Entries shown:
(* ===== verification/ModelAdapterProofs.v ===== *)
(** How the model adapter starts a call
    (src/crates/philo-model/src/adapter.rs, assemble.rs and request/).

    Module [adapter_proofs]: a client that logs its requests, what a start sends,
    and that a response chain the provider has dropped is not continued again;
    which deployments the assembly refuses. *)

From S2P Require Import Prelude RustStr Session Tools Runtime JsonlCodec ReplayStore Replay ReplayHistory.
From S2P Require Import ModelErrors ModelRequest ModelStream ModelAdapter.
Import runtime jsonl_codec replay_store replay replay_history model_errors model_request model_stream.
Import headers assemble adapter.

Module adapter_proofs.

(** ** Requests that are sent *)

Section start.
Context {sdk : Sdk} {sdk_request : SdkRequest} {defaults : RequestDefaults} {sha : Sha256}
        {json : GenerationJson} {debug : DebugStr}.
Context {S : Type} {store : ModelReplayStore S}.
Context {C : Type} {client_ops : SdkClient C}.

(** The client, with the requests it was given. *)
#[export] Instance logging : SdkClient (C * list ModelRequest) := {
  capabilities c := capabilities c.1;
  client_call t m c := let '(c', r) := client_call t m c.1 in ((c', c.2 ++ [m]), r)
}.
Abbreviation Adapter := (PhiloModelAdapter (S := S) (C := C * list ModelRequest)).

Definition sent (a : Adapter) : list ModelRequest := (client a).2.

(** The answer to a request. *)
Definition answer (a : Adapter) (m : ModelRequest) : PhiloError + list (PhiloError + SdkEvent) :=
  (client_call (target a) m (client a).1).2.

Lemma call_client_sent m (a : Adapter) :
  sent (call_client m a).1 = sent a ++ [m] ∧ coordinator (call_client m a).1 = coordinator a ∧
  target (call_client m a).1 = target a ∧
  (call_client m a).2 = match answer a m with inr call => Ok call | inl error => Err error end.
Proof. unfold call_client, sent, answer. cbn. by destruct (client_call _ _ _) as [c [e|call]]. Qed.

Lemma on_coordinator_same {E A} (m : io (ReplayCoordinator S) E A) (a : Adapter) :
  sent (on_coordinator m a).1 = sent a ∧ coordinator (on_coordinator m a).1 = (m (coordinator a)).1 ∧
  (on_coordinator m a).2 = (m (coordinator a)).2.
Proof. unfold on_coordinator, sent. by destruct (m (coordinator a)). Qed.

(** The provider's stored responses are used; a history without them. *)
Definition chained (request : ModelCallSnapshot) (a : Adapter) : bool :=
  persist_replay request
  && (adapter_continuation a == PreferPreviousResponseIdWithLocalFallback).
Definition without_chain (h : ReplayHistory) : ReplayHistory :=
  {| by_message := by_message h; continuation := None |}.

(** What a start has to know before it sends: what was loaded, and the request. *)
Definition mapped_from (features : list Capability) (h : ReplayHistory) (request : ModelCallSnapshot)
    (a : Adapter) : outcome ModelError ModelRequest :=
  map_request request (bool_decide (NativeToolResultErrorStatus ∈ features)) h (adapter_cache a).
Definition ready (clock : option Z) (request : ModelCallSnapshot) (a : Adapter)
    : outcome ModelError (list Capability * ReplayHistory * ModelRequest) :=
  let? features := match capabilities (client a) (target a) with
                   | inr features => Ok features
                   | inl error => Err (model_error error)
                   end in
  let? h := (load clock (target a) request (chained request a) (coordinator a)).2 in
  let? whole := mapped_from features h request a in
  Ok (features, h, whole).

(** The first request; it asks for a new chain where there is none to continue. *)
Definition opening (request : ModelCallSnapshot) (a : Adapter) (whole : ModelRequest) : ModelRequest :=
  if chained request a && negb (session.is_some (req_continuation whole))
  then set_continuation (Some ContinuationStart) whole else whole.

(** A chain of stored responses was continued, and the provider has dropped it. *)
Record gone (request : ModelCallSnapshot) (a : Adapter) (h : ReplayHistory) (whole : ModelRequest) : Prop := {
  gone_persist : persist_replay request = true;
  gone_policy : adapter_continuation a = PreferPreviousResponseIdWithLocalFallback;
  gone_chain : is_Some (continuation h);
  gone_continued : is_Some (req_continuation whole);
  gone_error : ∃ error, answer a (opening request a whole) = inl error ∧
    continuation_failure error = Some PreviousResponseUnavailable
}.

(** The stream a request opens. *)
Definition opens (a : Adapter) (m : ModelRequest) (retain : bool) : outcome ModelError NormalizedStream :=
  match answer a m with
  | inr call => Ok (stream_new call retain)
  | inl error => Err (model_error error)
  end.

Definition starts (clock : option Z) (request : ModelCallSnapshot) (a a' : Adapter)
    (r : outcome ModelError NormalizedStream) : Prop :=
  match ready clock request a with
  | Err e => sent a' = sent a ∧ r = Err e
  | Panic => sent a' = sent a ∧ r = Panic
  | Ok (features, h, whole) =>
      let first := opening request a whole in
      (¬ gone request a h whole → sent a' = sent a ++ [first] ∧ r = opens a first (chained request a)) ∧
      (gone request a h whole → ∃ k local,
         continuation h = Some k ∧ mapped_from features (without_chain h) request a = Ok local ∧
         sent a' = sent a ++ [first; set_continuation None local] ∧
         r = opens (call_client first a).1 (set_continuation None local) false ∧
         (invalidated_poisoned (coordinator a') = false →
          candidate_generation_id k ∈ invalidated_continuations (coordinator a')))
  end.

What is needed:
Select every line of the records holding the string "outcome".

Answer to this problem:
    (a : Adapter) : outcome ModelError ModelRequest :=
    : outcome ModelError (list Capability * ReplayHistory * ModelRequest) :=
Definition opens (a : Adapter) (m : ModelRequest) (retain : bool) : outcome ModelError NormalizedStream :=
    (r : outcome ModelError NormalizedStream) : Prop :=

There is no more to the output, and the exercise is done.